In 1830 the Duke of Bedford built a new flower market at Covent Garden, and Sinclair took up a tenancy with his partner, John Cormack, in one of the conservatories there. He also had premises at 53, Regent Street. He continued to be busy with his writing, publishing papers for the Quarterly Journal of Agriculture and the Highland Society of Scotland, and with consultancy work on practical and scientific matters that concerned arboriculture, pastures, lawns, and agricultural and horticultural chemistry. He also carried out valuations of woods and plantations.

== Private life ==
Sinclair married Kennedy Gilmour, daughter of Thomas and Agnes Cockburn, also from the lowlands of Scotland. They were married 17 September 1817 in St. James Church in Piccadilly and had three children while living at Woburn; twin sons born in 1818, one of whom was named Wriothesley, in honour of the Duke of Bedford's son, and a daughter, Elizabeth, born in 1820. Sadly Elizabeth died in 1833, the same year as Sinclair's father and uncle, and it is thought that these deaths caused a state of depression in Sinclair which contributed to his early death the following year. Sinclair died at New Cross on 13 March 1834 and was buried at St. Paul in Deptford on 21 March. Sinclair's son, Finlay Duncan, died a few years later. His son, Wriothesley, studied at Pembroke College, Oxford, but died of consumption in Kensington in June 1840.

== Significance ==
In his obituary, written by J.C. Loudon in the Gardener's Magazine, Sinclair's Hortus gramineus ... is described as the most important work of its kind ever published; he "will hold a conspicuous station in all future times, as the introducer of a new and improved system of laying down lands in grass." Throughout the 19th century it continued to be cited as a valuable reference in the cultivation of grass. In another obituary, published in the Quarterly Journal of Agriculture, G. W. Johnson wrote that Sinclair "must be classed amongst the great modern benefactors of agriculture."

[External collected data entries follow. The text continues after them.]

(** ** Validation helpers *)

Lemma blank_check_true m :
  truthy m = false ∨ (∃ s, m = JStr s ∧ trim_string s = "") → blank_check m = Some true.
Proof.
  unfold blank_check. intros [->|(s & -> & Hs)]; [done|].
  simpl. destruct (negb (String.eqb s "")); simpl; by rewrite ?Hs, ?bool_decide_true.
Qed.

Lemma blank_check_string s :
  s ≠ "" → trim_string s ≠ "" → blank_check (JStr s) = Some false.
Proof.
  intros Hs Ht. unfold blank_check. simpl.
  destruct (String.eqb_spec s "") as [->|_]; [done|]. simpl. by rewrite bool_decide_false.
Qed.

Lemma blank_check_not_string m :
  truthy m = true → (∀ s, m ≠ JStr s) → blank_check m = None.
Proof. unfold blank_check. intros -> Hm. destruct m; try done. by destruct (Hm s). Qed.

Lemma timeout_delay_bounds ms : (1 ≤ timeout_delay ms ≤ 2147483647)%Z.
Proof. destruct ms as [n|]; simpl; [case_bool_decide|]; lia. Qed.

(** ** Runs of [stream:poll_create] *)

Section poll_runs.
Context {R : Type}.
Implicit Types (sock : Socket) (data : JsVal) (w : World R).

(** The poll built at time [t] for a [duration] that is a number. *)
Definition built_poll sock rnd (t : Z) (question : JsVal) (xs : list JsVal) (d : Z) : Poll :=
  mkPoll (number_to_string t) question (make_poll_options t rnd xs) sock.(sock_user).(user_id) t
    (js_date (t + d * 1000)).

Definition poll_world w sock rnd id question xs d : World R :=
  let poll := built_poll sock rnd w.(w_now) question xs d in
  let w1 := set_out w (w.(w_out) ++ [send w.(w_rooms) (ToRoom (tmpl "stream:" (JStr id))) (EvPollCreated poll)]) in
  set_timers w1 (w1.(w_timers) ++
    [mkTimer (w.(w_now) + timeout_delay (Some (d * 1000)%Z)) (tmpl "stream:" (JStr id)) poll.(poll_id)]).

Lemma poll_create_run_ok w sock rnd data id question xs d st :
  js_get data "streamId" = Some (JStr id) → js_get data "question" = Some question →
  js_get data "options" = Some (JArr xs) → js_get data "duration" = Some (JNum d) →
  truthy question = true → xs ≠ [] → d ≠ 0%Z → object_id_castable id = true →
  w.(w_streams) !! id = Some st → st.(s_user) = sock.(sock_user).(user_id) →
  on_poll_create sock rnd data w = (Ok tt, poll_world w sock rnd id question xs d).
Proof.
  intros Hs Hq Ho Hd Htq Hxs Hd0 Hc Hst Hown.
  assert (truthy (JNum (Z.of_nat (length xs))) = true).
  { simpl. destruct xs; [done|]. simpl. lia. }
  assert (truthy (JNum d) = true) by (simpl; lia).
  unfold on_poll_create, error_msg, duration_ms, poll_world, built_poll. hrun.
Qed.
End poll_runs.

(** ** Behaviour of the socket handlers *)

Section socket_props.
Context {R : Type} `{!MapOps string BroadcasterInfo R}.
Implicit Types (sock : Socket) (data : JsVal) (w : World R).

(** C8: a [chat:message] whose [message] is falsy or only white space is
  never relayed: its only effect is the [error] "Message cannot be empty"
  to the sender. *)
Theorem chat_message_blank_rejected w sock data streamId m :
  js_get data "streamId" = Some streamId → js_get data "message" = Some m →
  truthy m = false ∨ (∃ s, m = JStr s ∧ trim_string s = "") →
  on_chat_message sock data w = (Ok tt, with_error w sock "Message cannot be empty").
Proof.
  intros Hs Hm Hb%blank_check_true. unfold on_chat_message, error_msg. by hrun.
Qed.

(** a [chat:message] with a string that is not blank is relayed, trimmed,
  with the sender's identity and the current time, to every member of the
  room [stream:<streamId>], the sender included; nothing else changes.  The
  sender need not be in the room. *)
Theorem chat_message_relayed w sock data streamId s :
  js_get data "streamId" = Some streamId → js_get data "message" = Some (JStr s) →
  s ≠ "" → trim_string s ≠ "" →
  on_chat_message sock data w =
    (Ok tt, set_out w (w.(w_out) ++
      [mkEmission (ToRoom (tmpl "stream:" streamId)) (room_members w.(w_rooms) (tmpl "stream:" streamId))
         (EvChatMessage sock.(sock_user).(user_id) sock.(sock_user).(username) (trim_string s) w.(w_now))])).
Proof.
  intros Hs Hm Hne Ht. pose proof (blank_check_string s Hne Ht).
  unfold on_chat_message, error_msg. by hrun.
Qed.

(** A [chat:message] whose [message] is truthy but not a string (a
  number, an array, an object) makes [message.trim()] throw; the [catch]
  sends "Error sending message" to the sender and nothing is relayed. *)
Theorem chat_message_not_string w sock data streamId m :
  js_get data "streamId" = Some streamId → js_get data "message" = Some m →
  truthy m = true → (∀ s, m ≠ JStr s) →
  on_chat_message sock data w = (Ok tt, with_error w sock "Error sending message").
Proof.
  intros Hs Hm Ht Hns. pose proof (blank_check_not_string m Ht Hns).
  unfold on_chat_message, error_msg. by hrun.
Qed.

More recently, in January 2002 environmental scientists Andy Hector and Rowan Hooper wrote a paper entitled Darwin and the First Ecological Experiment. In On the Origin of Species Darwin wrote, "It has been experimentally proved that if a plot of ground be sown with one species of grass, and a similar plot be sown with several distinct genera of grasses, a greater number of plants and a greater weight of dry herbage can thus be raised." He was in fact referring to the experiments conducted by Sinclair at Woburn Abbey. Despite some limitations Hector and Hooper described the experiments as impressive even by today's standards and believe that they influenced the development of Darwin's "principle of divergence" which preceded his theory of evolution by natural selection. They also believe that Sinclair's research predates all other ecological experiments that they know of.